INFORMATION GIVEN: Begin
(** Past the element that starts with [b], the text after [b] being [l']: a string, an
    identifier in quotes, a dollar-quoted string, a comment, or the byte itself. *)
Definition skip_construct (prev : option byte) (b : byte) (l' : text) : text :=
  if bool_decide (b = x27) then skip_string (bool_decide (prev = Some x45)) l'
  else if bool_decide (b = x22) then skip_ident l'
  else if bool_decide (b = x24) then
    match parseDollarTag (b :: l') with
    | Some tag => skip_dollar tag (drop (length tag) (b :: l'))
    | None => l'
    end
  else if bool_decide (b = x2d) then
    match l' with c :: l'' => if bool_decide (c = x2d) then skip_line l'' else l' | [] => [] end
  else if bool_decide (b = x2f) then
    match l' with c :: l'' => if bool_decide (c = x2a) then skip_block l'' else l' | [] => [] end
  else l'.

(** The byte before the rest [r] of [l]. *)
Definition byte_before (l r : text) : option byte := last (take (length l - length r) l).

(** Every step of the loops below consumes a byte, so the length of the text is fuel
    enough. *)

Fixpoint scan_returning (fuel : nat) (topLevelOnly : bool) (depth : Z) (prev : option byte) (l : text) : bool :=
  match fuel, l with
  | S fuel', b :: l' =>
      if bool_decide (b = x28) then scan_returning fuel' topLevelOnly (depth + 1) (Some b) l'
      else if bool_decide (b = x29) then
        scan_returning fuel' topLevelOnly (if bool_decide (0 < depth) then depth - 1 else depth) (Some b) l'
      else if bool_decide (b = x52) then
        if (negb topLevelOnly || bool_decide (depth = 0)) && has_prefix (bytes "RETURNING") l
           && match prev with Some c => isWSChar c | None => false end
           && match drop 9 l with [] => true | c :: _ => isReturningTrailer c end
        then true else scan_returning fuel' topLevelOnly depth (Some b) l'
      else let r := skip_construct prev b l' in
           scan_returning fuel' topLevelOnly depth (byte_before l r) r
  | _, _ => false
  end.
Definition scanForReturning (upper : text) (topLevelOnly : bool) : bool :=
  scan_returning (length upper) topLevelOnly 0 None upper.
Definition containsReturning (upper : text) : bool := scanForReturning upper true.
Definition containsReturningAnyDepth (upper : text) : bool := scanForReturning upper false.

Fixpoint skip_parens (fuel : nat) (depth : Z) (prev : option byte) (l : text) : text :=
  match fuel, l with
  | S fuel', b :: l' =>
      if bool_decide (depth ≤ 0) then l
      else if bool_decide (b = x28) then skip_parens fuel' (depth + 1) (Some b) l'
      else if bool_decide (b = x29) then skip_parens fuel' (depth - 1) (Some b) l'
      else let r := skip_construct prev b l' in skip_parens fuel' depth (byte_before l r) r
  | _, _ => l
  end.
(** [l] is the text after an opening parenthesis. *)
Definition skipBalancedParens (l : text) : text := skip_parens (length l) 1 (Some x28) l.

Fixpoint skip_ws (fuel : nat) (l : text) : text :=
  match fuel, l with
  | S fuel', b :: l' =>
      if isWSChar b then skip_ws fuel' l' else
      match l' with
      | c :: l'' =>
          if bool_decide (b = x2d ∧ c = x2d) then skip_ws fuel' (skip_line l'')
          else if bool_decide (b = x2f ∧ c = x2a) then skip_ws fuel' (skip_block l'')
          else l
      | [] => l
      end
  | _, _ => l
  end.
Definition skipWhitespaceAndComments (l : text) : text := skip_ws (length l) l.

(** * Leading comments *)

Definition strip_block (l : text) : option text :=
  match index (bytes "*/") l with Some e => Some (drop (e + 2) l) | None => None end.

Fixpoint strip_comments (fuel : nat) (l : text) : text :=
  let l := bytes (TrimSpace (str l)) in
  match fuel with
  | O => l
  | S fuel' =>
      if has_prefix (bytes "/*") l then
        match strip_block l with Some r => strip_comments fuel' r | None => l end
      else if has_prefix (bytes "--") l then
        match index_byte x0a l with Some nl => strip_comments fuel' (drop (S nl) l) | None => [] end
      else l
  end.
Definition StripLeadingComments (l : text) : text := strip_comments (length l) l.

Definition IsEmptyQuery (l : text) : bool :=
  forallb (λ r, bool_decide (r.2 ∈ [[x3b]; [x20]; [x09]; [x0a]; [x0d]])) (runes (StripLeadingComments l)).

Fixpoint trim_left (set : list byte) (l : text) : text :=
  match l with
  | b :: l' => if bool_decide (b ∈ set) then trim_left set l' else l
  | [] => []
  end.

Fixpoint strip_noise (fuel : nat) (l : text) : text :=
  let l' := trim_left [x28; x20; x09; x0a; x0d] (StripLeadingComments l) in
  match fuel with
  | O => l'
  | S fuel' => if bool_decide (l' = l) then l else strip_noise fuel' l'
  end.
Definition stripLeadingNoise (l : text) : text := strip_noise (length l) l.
INFORMATION GIVEN: End
* PROBLEM TO SOLVE:
Reproduce the data in full, exactly as presented.

* OUTPUT FOR THIS TASK:
(** Past the element that starts with [b], the text after [b] being [l']: a string, an
    identifier in quotes, a dollar-quoted string, a comment, or the byte itself. *)
Definition skip_construct (prev : option byte) (b : byte) (l' : text) : text :=
  if bool_decide (b = x27) then skip_string (bool_decide (prev = Some x45)) l'
  else if bool_decide (b = x22) then skip_ident l'
  else if bool_decide (b = x24) then
    match parseDollarTag (b :: l') with
    | Some tag => skip_dollar tag (drop (length tag) (b :: l'))
    | None => l'
    end
  else if bool_decide (b = x2d) then
    match l' with c :: l'' => if bool_decide (c = x2d) then skip_line l'' else l' | [] => [] end
  else if bool_decide (b = x2f) then
    match l' with c :: l'' => if bool_decide (c = x2a) then skip_block l'' else l' | [] => [] end
  else l'.

(** The byte before the rest [r] of [l]. *)
Definition byte_before (l r : text) : option byte := last (take (length l - length r) l).

(** Every step of the loops below consumes a byte, so the length of the text is fuel
    enough. *)

Fixpoint scan_returning (fuel : nat) (topLevelOnly : bool) (depth : Z) (prev : option byte) (l : text) : bool :=
  match fuel, l with
  | S fuel', b :: l' =>
      if bool_decide (b = x28) then scan_returning fuel' topLevelOnly (depth + 1) (Some b) l'
      else if bool_decide (b = x29) then
        scan_returning fuel' topLevelOnly (if bool_decide (0 < depth) then depth - 1 else depth) (Some b) l'
      else if bool_decide (b = x52) then
        if (negb topLevelOnly || bool_decide (depth = 0)) && has_prefix (bytes "RETURNING") l
           && match prev with Some c => isWSChar c | None => false end
           && match drop 9 l with [] => true | c :: _ => isReturningTrailer c end
        then true else scan_returning fuel' topLevelOnly depth (Some b) l'
      else let r := skip_construct prev b l' in
           scan_returning fuel' topLevelOnly depth (byte_before l r) r
  | _, _ => false
  end.
Definition scanForReturning (upper : text) (topLevelOnly : bool) : bool :=
  scan_returning (length upper) topLevelOnly 0 None upper.
Definition containsReturning (upper : text) : bool := scanForReturning upper true.
Definition containsReturningAnyDepth (upper : text) : bool := scanForReturning upper false.

Fixpoint skip_parens (fuel : nat) (depth : Z) (prev : option byte) (l : text) : text :=
  match fuel, l with
  | S fuel', b :: l' =>
      if bool_decide (depth ≤ 0) then l
      else if bool_decide (b = x28) then skip_parens fuel' (depth + 1) (Some b) l'
      else if bool_decide (b = x29) then skip_parens fuel' (depth - 1) (Some b) l'
      else let r := skip_construct prev b l' in skip_parens fuel' depth (byte_before l r) r
  | _, _ => l
  end.
(** [l] is the text after an opening parenthesis. *)
Definition skipBalancedParens (l : text) : text := skip_parens (length l) 1 (Some x28) l.

Fixpoint skip_ws (fuel : nat) (l : text) : text :=
  match fuel, l with
  | S fuel', b :: l' =>
      if isWSChar b then skip_ws fuel' l' else
      match l' with
      | c :: l'' =>
          if bool_decide (b = x2d ∧ c = x2d) then skip_ws fuel' (skip_line l'')
          else if bool_decide (b = x2f ∧ c = x2a) then skip_ws fuel' (skip_block l'')
          else l
      | [] => l
      end
  | _, _ => l
  end.
Definition skipWhitespaceAndComments (l : text) : text := skip_ws (length l) l.

(** * Leading comments *)

Definition strip_block (l : text) : option text :=
  match index (bytes "*/") l with Some e => Some (drop (e + 2) l) | None => None end.

Fixpoint strip_comments (fuel : nat) (l : text) : text :=
  let l := bytes (TrimSpace (str l)) in
  match fuel with
  | O => l
  | S fuel' =>
      if has_prefix (bytes "/*") l then
        match strip_block l with Some r => strip_comments fuel' r | None => l end
      else if has_prefix (bytes "--") l then
        match index_byte x0a l with Some nl => strip_comments fuel' (drop (S nl) l) | None => [] end
      else l
  end.
Definition StripLeadingComments (l : text) : text := strip_comments (length l) l.

Definition IsEmptyQuery (l : text) : bool :=
  forallb (λ r, bool_decide (r.2 ∈ [[x3b]; [x20]; [x09]; [x0a]; [x0d]])) (runes (StripLeadingComments l)).

Fixpoint trim_left (set : list byte) (l : text) : text :=
  match l with
  | b :: l' => if bool_decide (b ∈ set) then trim_left set l' else l
  | [] => []
  end.

Fixpoint strip_noise (fuel : nat) (l : text) : text :=
  let l' := trim_left [x28; x20; x09; x0a; x0d] (StripLeadingComments l) in
  match fuel with
  | O => l'
  | S fuel' => if bool_decide (l' = l) then l else strip_noise fuel' l'
  end.
Definition stripLeadingNoise (l : text) : text := strip_noise (length l) l.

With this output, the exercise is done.